Whether at the beginning or the end of the day, many people are turning to Web sites that report estimated travel times as a means to identify the fastest routes to and from work. Because so many people rely on these
estimates to make travel decisions, the accuracy of the data is critical. Recently, the Federal Highway Administration (FHWA) and the University of Central Florida (UCF) released two reports that explore the accuracy of online travel estimates.
Hands-On Approaches to Improving Accuracy
In June 2003, FHWA published Travel Time Data Collection for Measurement of Advanced Traveler Information Systems (ATIS) Accuracy (Contract No.: DTFH61-00-C-00001). The report recommends approaches tomeasuring travel time accuracy for planners who specialize in intelligent transportation systems.
According to the report, transportation agencies can use several technologies and techniques for collecting data to measure the accuracy of travel time estimates.
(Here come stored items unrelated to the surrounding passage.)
(** ** Events, effects and the state of a manager *)

Import JS Lodash.

(** The pools a manager can own: the only pool of a manager without
    replication ([this.pool]) and the two pools of the replication router
    ([this.pool.read], [this.pool.write]). *)
Inductive pool_kind := PSingle | PRead | PWrite.

#[global] Instance pool_kind_eq_dec : EqDecision pool_kind.
Proof. solve_decision. Defined.

Inductive js_error :=
| TypeError
| Error (msg : string)
| Rejection (reason : jsval).

#[global] Instance js_error_eq_dec : EqDecision js_error.
Proof. solve_decision. Defined.

(** Who called [_connect]: the version detection of [getConnection] or the
    [create] function of a pool. *)
Inductive origin := Detection | Creation (pk : pool_kind).

#[global] Instance origin_eq_dec : EqDecision origin.
Proof. solve_decision. Defined.

(** Where a pending promise chain waits. *)
Inductive phase :=
| Hooks (cfg : jsval)
| Connecting (cfg : jsval)
| Querying (connection : jsval)
| Disconnecting (connection : jsval).

Record task := Task { task_origin : origin; task_phase : phase }.

(** [this.pool]: the pool of generic-pool, or the router object with the
    counter [reads] its [create] closure captured. *)
Inductive pool_obj := SinglePool | Router (reads : nat).

(** The callbacks the manager hands to [drain]. *)
Inductive drain_cb := DestroyAllNow | DrainRead | NoCallback.

(** The [_options] object built for the version query. *)
Record query_options := QueryOptions {
  transaction_connection : jsval;
  logging_is_noop : bool;
  testLoggingFn : bool
}.

(** Calls of the manager to its collaborators, and the settlements of the
    promises it returned. *)
Inductive effect :=
| ERunHooks (t : nat) (o : origin) (cfg : jsval)
| EConnect (t : nat) (o : origin) (cfg : jsval)
| EDatabaseVersion (t : nat) (options : query_options)
| EDisconnect (o : origin) (connection : jsval)
| ECreatePool (pk : pool_kind) (validate max min idle : jsval)
| EPoolAcquire (caller : nat) (pk : pool_kind) (priority : jsval)
| EPoolRelease (pk : pool_kind) (client : jsval)
| EPoolDrain (pk : pool_kind) (cb : drain_cb)
| EPoolDestroyAllNow (pk : pool_kind)
| EOnExit
| ERemoveExitListener
| ECreated (t : nat) (pk : pool_kind) (connection : jsval)
| ECreateFailed (t : nat) (pk : pool_kind) (e : js_error)
| EReject (caller : nat) (e : js_error)
| EThrow (e : js_error).

#[global] Instance query_options_eq_dec : EqDecision query_options.
Proof. solve_decision. Defined.
#[global] Instance drain_cb_eq_dec : EqDecision drain_cb.
Proof. solve_decision. Defined.
#[global] Instance effect_eq_dec : EqDecision effect.
Proof. solve_decision. Defined.

(** What the surroundings do: calls of the public methods, the pool engine
    calling a factory, the completion of an external asynchronous
    operation, the allocation of an object by other code. *)
Inductive event :=
| EvGetConnection (caller : nat) (options : jsval)
| EvReleaseConnection (connection : jsval)
| EvClose
| EvInitPools
| EvProcessExit
| EvAlloc (o : obj)
| EvTick
| EvFactoryCreate (pk : pool_kind)
| EvFactoryDestroy (pk : pool_kind) (connection : jsval)
| EvDrainCallback (cb : drain_cb)
| EvHooksDone (t : nat) (r : js_error + unit)
| EvConnectDone (t : nat) (r : js_error + jsval)
| EvVersionDone (t : nat) (r : js_error + jsval)
| EvDisconnectDone (t : nat) (r : js_error + unit).

Record state := State {
  heap_of : heap;
  config : jsval;                       (* this.config *)
  databaseVersion : jsval;              (* this.sequelize.options.databaseVersion *)
  defaultVersion : jsval;               (* this.defaultVersion *)
  versionPromise : option nat;          (* this.versionPromise *)
  closed : bool;                        (* getConnection replaced by close *)
  pool : option pool_obj;               (* this.pool *)
  exit_listener : bool;                 (* process.on('exit', this.onProcessExit) *)
  tasks : gmap nat task;                (* pending promise chains *)
  waiters : list (nat * nat * jsval);   (* caller, awaited promise, options *)
  jobs : list (nat * jsval);            (* callbacks queued on a resolved promise *)
  next_task : nat
}.

Definition with_heap (h : heap) (s : state) : state :=
  State h (config s) (databaseVersion s) (defaultVersion s) (versionPromise s)
    (closed s) (pool s) (exit_listener s) (tasks s) (waiters s) (jobs s) (next_task s).

Definition with_databaseVersion (v : jsval) (s : state) : state :=
  State (heap_of s) (config s) v (defaultVersion s) (versionPromise s)
    (closed s) (pool s) (exit_listener s) (tasks s) (waiters s) (jobs s) (next_task s).

Definition with_versionPromise (p : option nat) (s : state) : state :=
  State (heap_of s) (config s) (databaseVersion s) (defaultVersion s) p
    (closed s) (pool s) (exit_listener s) (tasks s) (waiters s) (jobs s) (next_task s).

Definition with_closed (b : bool) (s : state) : state :=
  State (heap_of s) (config s) (databaseVersion s) (defaultVersion s) (versionPromise s)
    b (pool s) (exit_listener s) (tasks s) (waiters s) (jobs s) (next_task s).

Definition with_pool (p : option pool_obj) (s : state) : state :=
  State (heap_of s) (config s) (databaseVersion s) (defaultVersion s) (versionPromise s)
    (closed s) p (exit_listener s) (tasks s) (waiters s) (jobs s) (next_task s).

Definition with_exit_listener (b : bool) (s : state) : state :=
  State (heap_of s) (config s) (databaseVersion s) (defaultVersion s) (versionPromise s)
    (closed s) (pool s) b (tasks s) (waiters s) (jobs s) (next_task s).

Definition with_tasks (ts : gmap nat task) (s : state) : state :=
  State (heap_of s) (config s) (databaseVersion s) (defaultVersion s) (versionPromise s)
    (closed s) (pool s) (exit_listener s) ts (waiters s) (jobs s) (next_task s).

Definition with_waiters (ws : list (nat * nat * jsval)) (s : state) : state :=
  State (heap_of s) (config s) (databaseVersion s) (defaultVersion s) (versionPromise s)
    (closed s) (pool s) (exit_listener s) (tasks s) ws (jobs s) (next_task s).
Inductive loop sensors that measure vehicle speeds at various points along a roadway are the most common technique. Loop sensors, however, can be unreliable for measuring low speeds. In addition, loop sensors measure vehicle speed, rather than actual travel time.
License plate matching is another technique, in which observers or computers match vehicle license plates at two points and measure the travel time between the points. Sometimes transportation agencies use geographic positioning systems (GPS) to capture information and data collection vehicles with an observer recording travel times at predefined points.
The report recommends that transportation agencies use both data collection vehicles and license plate matching in a two-step approach. First, transportation agencies should use probe vehicles to collect 100 data points to measure ground-truth travel times. Data collection vehicles are most appropriate because researchers can use them to take many samples over an entire traffic network. Next, agencies should measure the day-to-day variability of traffic patterns using license plate matching, which is the most accurate and reliable measurement technique for this purpose. By combining the two techniques and comparing them to the data presented in online estimates, transportation agencies will gain a better understanding of the accuracy of their information.
Researchers estimate that using probe vehicles equipped with GPS to collect 100 observations would cost approximately $21,000, which includes using two vehicles, GPS equipment, and staff to perform the collection. Collecting 20 days of data using license plate matching would cost approximately $48,100, including staff, equipment rental, and data transcription.
Statistical Analysis to Measure Estimate Accuracy
For UCF’s report, The Impact of Real-Time and Predictive Traffic Information on Travelers’ Behavior in the I–4 Corridor, researchers performed statistical analyses to evaluate the short-term prediction system used to estimate the travel times posted at www.trafficinfo.org. The travel times were exclusively for trips along a 64-kilometer (40-mile) corridor of Interstate 4 in Orlando, FL.
Travel time estimates for the Florida Web site are based on data from 70 loop detector stations and closedcircuit television cameras. The estimates are calculated using two prediction models. The short-term model, which UCF analyzed in this report, uses real-time estimates to make predictions. The long-term model also provides estimates but uses travel time nformation
based on historical data.
Analysis of the short-term model showed that the travel times posted on the Web were less accurate during heavy congestion and more accurate during lighter congestion— most likely due to random fluctuations in travel speed during heavy congestion. The analysis also showed that when predicting travel times in the near future (within 15 minutes), the system became increasingly inaccurate as the estimates moved further into the future. In addition, the analysis revealed that the prediction system had a slight tendency to underestimate travel times.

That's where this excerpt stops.